QNUPS and estate planning

Qualifying Non-UK Pension Schemes (QNUPS) are useful for UK expats to plan for future inheritance tax liabilities and provide additional retirement income. This article focuses on QNUPS and estate planning.

Most QNUPS are based in offshore territories such as Malta, Guernsey and the Isle of Man. Many UK residents invest in QNUPS when they are at the point where standard UK pensions are less effective as a way of saving for retirement. Although the annual allowance was recently raised to £60,000 and the Lifetime Allowance (LTA) was scrapped, the new UK government have indicated that they will reinstate the LTA and may also review the inheritance tax rules on pensions.

One of the reasons they might change the inheritance tax rules is that it’s suspected that wealthy individuals only withdraw minimal amounts from their pensions to protect their estate from inheritance tax (IHT). Pensions aren’t liable for IHT, although there are potential tax consequences for beneficiaries depending on the age at which death occurs. In any case, pension pots worth in excess of the LTA will be subject to tax at some point.

QNUPS fall outside of both IHT and standard pension taxation. As a result, they are a useful tax planning tool for anyone who wants to reduce IHT liabilities and tax consequences levied on beneficiaries.

Conditions attached to QNUPS enable them to qualify for favourable tax treatment.

At the outset, the plan must be set up primarily to provide pension income. This means an actuarial illustration must accompany an application for UK residents. This illustration is a forecast based on investment growth and expected future income drawdown. The calculations must be revisited every three years for UK residents to ensure everything is on track.

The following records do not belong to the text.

Lemma step_ok_onData_check o p s s' w :
  onData_check o p s = (s', w) ->
  s_actorID s' = s_actorID s /\ s_tconn s' = s_tconn s /\
  s_requestOutstanding s' = s_requestOutstanding s /\
  s_downBuf s' = s_downBuf s /\ s_downClosed s' = s_downClosed s.
Proof.
  unfold onData_check. intros E.
  repeat (case_match; simplify_eq; try done).
Qed.

Lemma step_ok_onData o p st :
  (G -> fed_while_bound (ss st)) -> step_ok st (onData os_error o p st).
Proof.
  intros F. unfold onData. destruct (onData_check o p (ss st)) as [s w] eqn:E.
  apply step_ok_onData_check in E as (E1 & E2 & E3 & E4 & E5).
  set (st1 := upd (fun _ => s) st).
  assert (step_ok st st1) as S1 by (by apply step_ok_upd).
  destruct w as [q|]; [|done]. eapply step_ok_trans; [done|].
  unfold onData_write. destruct (up_write q st1) as [st2 ok] eqn:W.
  assert (G -> fed_while_bound (ss st1)) as F1
    by (unfold fed_while_bound; simpl; by rewrite E2, E4, E5).
  pose proof (fun g => fed_up_write _ _ _ _ W (F1 g)) as F2. apply step_ok_up_write in W.
  eapply step_ok_trans; [done|]. destruct ok; [|apply step_ok_closeUpstream].
  eapply step_ok_trans; [|by apply step_ok_commit]. by apply step_ok_upd.
Qed.

Lemma step_ok_dial r st :
  (G -> fed_while_bound (ss st)) -> step_ok st (fst (dialUpstream os_error r st)).
Proof.
  intros F. unfold dialUpstream. destruct r as [conn|e]; [|simpl].
  2: { eapply step_ok_trans; [apply step_ok_send|apply step_ok_destroy]. }
  unfold dial_connect. destruct (s_dead (ss st)); [apply step_ok_refl|].
  set (st1 := upd _ st).
  assert (step_ok st st1) as S1 by (by apply step_ok_upd).
  eapply step_ok_trans; [done|]. unfold dial_flush.
  destruct (_ >? 0); [|apply step_ok_refl].
  destruct (up_write _ st1) as [st2 ok] eqn:W.
  pose proof (fun g => fed_up_write _ _ _ _ W (F g)) as F2. apply step_ok_up_write in W.
  eapply step_ok_trans; [done|]. destruct ok; [by apply step_ok_commit|apply step_ok_closeUpstream].
Qed.

(** Forwarding changes nothing of the session but the binding. *)
Lemma try_forward_ss o q st :
  let st' := try_forward o q st in
  evs st' = evs st /\ s_actorID (ss st') = s_actorID (ss st) /\
  s_requestOutstanding (ss st') = s_requestOutstanding (ss st) /\
  (exists v, ss st' = set_tconn v (ss st)) /\
  s_downBuf (ss st') = s_downBuf (ss st) /\
  (s_tconn (ss st') = s_tconn (ss st) \/ s_tconn (ss st') = None).
Proof.
  unfold try_forward. destruct (s_tconn (ss st)) as [tc|] eqn:T; simpl.
  - destruct (tc_write _ _ _) as [st3 ok] eqn:W. apply tc_write_ss in W as [W1 W2].
    destruct ok; simpl; rewrite ?W1, ?W2; split_and!; auto; [|by exists None].
    exists (Some tc). rewrite <- T. by destruct (ss st).
  - split_and!; auto. exists None. rewrite <- T. by destruct (ss st).
Qed.

Lemma step_ok_produce fuel p st : step_ok st (fst (produce_loop fuel p st)).
Proof.
  revert p st. induction fuel as [|fuel IH]; intros p st; destruct p as [|b p]; simpl;
    try apply step_ok_refl.
  destruct (s_dead (ss st)); [apply step_ok_refl|].
  destruct (_ =? 0); [apply step_ok_refl|].
  set (n := if _ >? _ then _ else _).
  destruct (Append _ _) as [d|e]; [|apply step_ok_refl].
  set (st1 := upd (set_downBuf d) st).
  eapply step_ok_trans; [|apply IH].
  set (o := End_ _). set (q := ztake _ _).
  destruct (try_forward_ss o q st1) as (E2 & A2 & R2 & _ & _ & T2).
  set (st2 := try_forward o q st1) in *. unfold wake_if_detached.
  change (s_actorID (ss st1)) with (s_actorID (ss st)) in A2.
  change (evs st1) with (evs st) in E2.
  assert (pend_det (ss st) -> pend_det (ss st2)) as K.
  { intros [P1 P2]. split; [destruct T2; simpl in *; congruence|simpl in *; congruence]. }
  destruct (bool_decide (s_tconn (ss st2) = None) && s_requestOutstanding (ss st2)) eqn:B.
  - apply andb_true_iff in B as [B1%bool_decide_eq_true B2].
    destruct (step_ok_wake "downstream data on pending session" st2) as [(es & E & W & _) K2 A];
      [done|].
    split; [|auto|congruence]. exists es. rewrite E, E2. split_and!; [done| |].
    + intros a r Hr. rewrite A2 in W. eauto.
    + intros _ _ _. simpl in E. apply app_inv_head in E as <-. rewrite A2.
      eexists. by apply list_elem_of_singleton.
  - apply step_ok_silent; [done|done|done|].
    intros _ [[Ho1 Ho2] _]. rewrite Ho1, Ho2 in B. done.
Qed.

Lemma step_ok_read p err st : step_ok st (fst (readUpstream p err st)).
Proof.
  unfold readUpstream.
  assert (step_ok st (fst (match p with [] => (st, PDone) | _ => produceDownstream p st end))) as S.
  { destruct p; [apply step_ok_refl|apply step_ok_produce]. }
  destruct (match p with [] => _ | _ => _ end) as [st1 r]. simpl in S.
  eapply step_ok_trans; [done|].
  destruct r; [destruct err|..]; simpl; try apply step_ok_destroy; try apply step_ok_refl.
  apply step_ok_closeUpstream.
Qed.

Lemma step_ok_attach d st : step_ok st (onSidecarAttach d st).
Proof.
  unfold onSidecarAttach. eapply step_ok_trans; [apply step_ok_send|].
  destruct (_ >? 0); [eapply step_ok_trans; [apply step_ok_send|]|];
    (destruct (_ && _); [apply step_ok_send|apply step_ok_refl]).
Qed.

Lemma step_ok_close d r st : step_ok st (onSidecarClose d r st).
Proof.
  unfold onSidecarClose. destruct (negb _); [apply step_ok_refl|].
  eapply step_ok_trans; [|apply step_ok_maybeDestroy]. by apply step_ok_upd.
Qed.

Lemma step_ok_watchdog st : step_ok st (watchdog_fire st).
Proof.
  unfold watchdog_fire. set (st1 := upd _ st).
  assert (step_ok st st1) as S1 by (by apply step_ok_upd).
  destruct (_ && _ && _) eqn:B; [|done].
  apply andb_true_iff in B as [[_ B1]%andb_true_iff B2%bool_decide_eq_true].
  eapply step_ok_trans; [done|by apply step_ok_wake].
Qed.
End wake.

(** ** Wake policy: properties *)

Section wake_properties.
Context {C : Type} `{FrameWriter C} (os_error : string).
Implicit Types (st : sst C).

(** Operations that feed request bytes; the no-lost-wake guarantee needs the
    guard for them, and [OBind] and [OAck] only ever cancel a debt. *)
Definition feeds (o : sop) : bool :=
  match o with OData _ _ | ODial _ => true | _ => false end.

Lemma sexec_events (G : Prop) o st :
  (G -> feeds o = true -> fed_while_bound (ss st)) ->
  let st' := sexec os_error o st in
  exists es, evs st' = evs st ++ es /\
    (forall a r, EvWake a r ∈ es -> a = s_actorID (ss st) /\ pend_det (ss st')) /\
    (G -> ~ owed (ss st) -> owed (ss st') -> exists r, EvWake (s_actorID (ss st)) r ∈ es).
Proof.
  intros F st'. unfold st'. destruct o as [tc|tc|r|p err|o p|o|tc d|d r| |f]; simpl.
  - exists []. rewrite app_nil_r. split_and!; [done|set_solver|]. intros _ _ [[? _] _]. done.
  - apply (step_ok_detach G).
  - apply (step_ok_dial os_error G). auto.
  - apply (step_ok_read G).
  - apply (step_ok_onData os_error G). auto.
  - exists []. rewrite app_nil_r. split_and!; [done|set_solver|].
    intros _ Hn Ho. exfalso. apply Hn. revert Ho. unfold onDownstreamAck, owed, pend_det. simpl.
    destruct (Z.eqb_spec (Len (TrimTo (s_downBuf (ss st)) o)) 0) as [E|E]; simpl;
      [intros [[_ ?] _]; done|].
    intros [[T R] [L|D]]; [|auto]. split; [done|]. left.
    eapply Z.lt_le_trans; [exact L|apply TrimTo_shrinks].
  - destruct (step_ok_attach G d (bind tc st)) as [(es & E & W & O) _ _].
    exists es. split_and!; [done|done|]. intros g _ Ho. apply O; [done|by intros [[? _] _]|done].
  - apply (step_ok_close G).
  - apply (step_ok_watchdog G).
  - apply (step_ok_send G).
Qed.

(** C11. Every wake is justified: whatever the session does, it asks for the actor
    to be resumed only for its own actor and only when it ends up detached
    with a request still awaiting its response.  Traffic on a quiescent or
    attached session never resurrects a suspended actor. *)
Theorem wake_only_when_pending_and_detached (o : sop) st a r es
    (E : evs (sexec os_error o st) = evs st ++ es) (Hw : EvWake a r ∈ es) :
  a = s_actorID (ss st) /\ s_tconn (ss (sexec os_error o st)) = None /\
  s_requestOutstanding (ss (sexec os_error o st)) = true.
Proof.
  destruct (sexec_events False o st) as (es' & E' & W & _); [done|].
  rewrite E in E'. apply app_inv_head in E' as <-. apply (W a r Hw).
Qed.

(** C10. No wake is lost, one operation after the other: when an operation leaves the
    session owing undelivered data or a close to a detached agent with a request
    outstanding, and it did not owe it before, the operation itself has asked for
    the resume, even if every tunnel write on the way failed.  Request bytes are
    the exception the guard makes: for [onData] and the dial it is assumed that
    the session is bound, or has nothing buffered and its destination open
    ([fed_while_bound]).  A request that reaches a session already detached with
    undelivered data makes it owe them without a wake; only the watchdog, armed
    by the same operation, is left. *)
Theorem no_wake_is_lost (o : sop) st
    (F : feeds o = true -> fed_while_bound (ss st))
    (Hbefore : ~ owed (ss st)) (Hafter : owed (ss (sexec os_error o st))) :
  exists r es, evs (sexec os_error o st) = evs st ++ es /\ EvWake (s_actorID (ss st)) r ∈ es.
Proof.
  destruct (sexec_events True o st) as (es & E & _ & O); [auto|].
  destruct (O I Hbefore Hafter) as [r Hr]. eauto.
Qed.
End wake_properties.

(** A detached session with a request outstanding, when the response arrives. *)
Definition demo_pending : sst Conn :=
  MkSst (set_requestOutstanding true (newSession 8 "ns/a" 1 "mcp:80")) ∅ [].

Lemma wake_only_when_pending_and_detached_witness :
  evs (sexec "reset" (ORead [x61] None) demo_pending) =
    [EvWake "ns/a" "downstream data on pending session"] /\
  "ns/a" = s_actorID (ss demo_pending) /\ s_tconn (ss (sexec "reset" (ORead [x61] None) demo_pending)) = None /\
  s_requestOutstanding (ss (sexec "reset" (ORead [x61] None) demo_pending)) = true.
Proof.
  split; [reflexivity|].
  apply (wake_only_when_pending_and_detached "reset" (ORead [x61] None) demo_pending "ns/a"
    "downstream data on pending session" [EvWake "ns/a" "downstream data on pending session"]);
    [reflexivity|by apply list_elem_of_singleton].
Defined.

Expats can avoid this process if they apply while non-UK resident. However, it is advisable to obtain local tax advice regarding any annual declarations that need to be made.

QNUPS are subject to ‘capped drawdown’ rules, meaning a lump sum and residual income can be taken from the fund at retirement. Income payments are scheduled according to Government Actuarial Department (GAD) rates. Importantly, this doesn’t mean the plan holder is obliged to take income as an annuity. So, on death, the remaining fund is paid to the nominated beneficiaries and is not retained by an annuity provider. Also, the GAD rate applied at retirement is a maximum, not a mandatory amount.

Although QNUPS are intended to provide retirement income, IHT benefits apply. On death, a QNUPS fund is paid to beneficiaries according to the plan holder’s expression of wishes without being included in the person’s estate. QNUPS don’t attract any other form of taxation to the beneficiaries, so they can effectively be passed on tax free.

How expats can benefit from QNUPS and estate planning

retirement

Many expats spend most of their working lives in an international environment. As such, they can’t invest in traditional UK pension plans and may have to organise their retirement planning more holistically. Others may not work abroad for extended periods but could be caught out by UK domicile rules or have reached their LTA limit.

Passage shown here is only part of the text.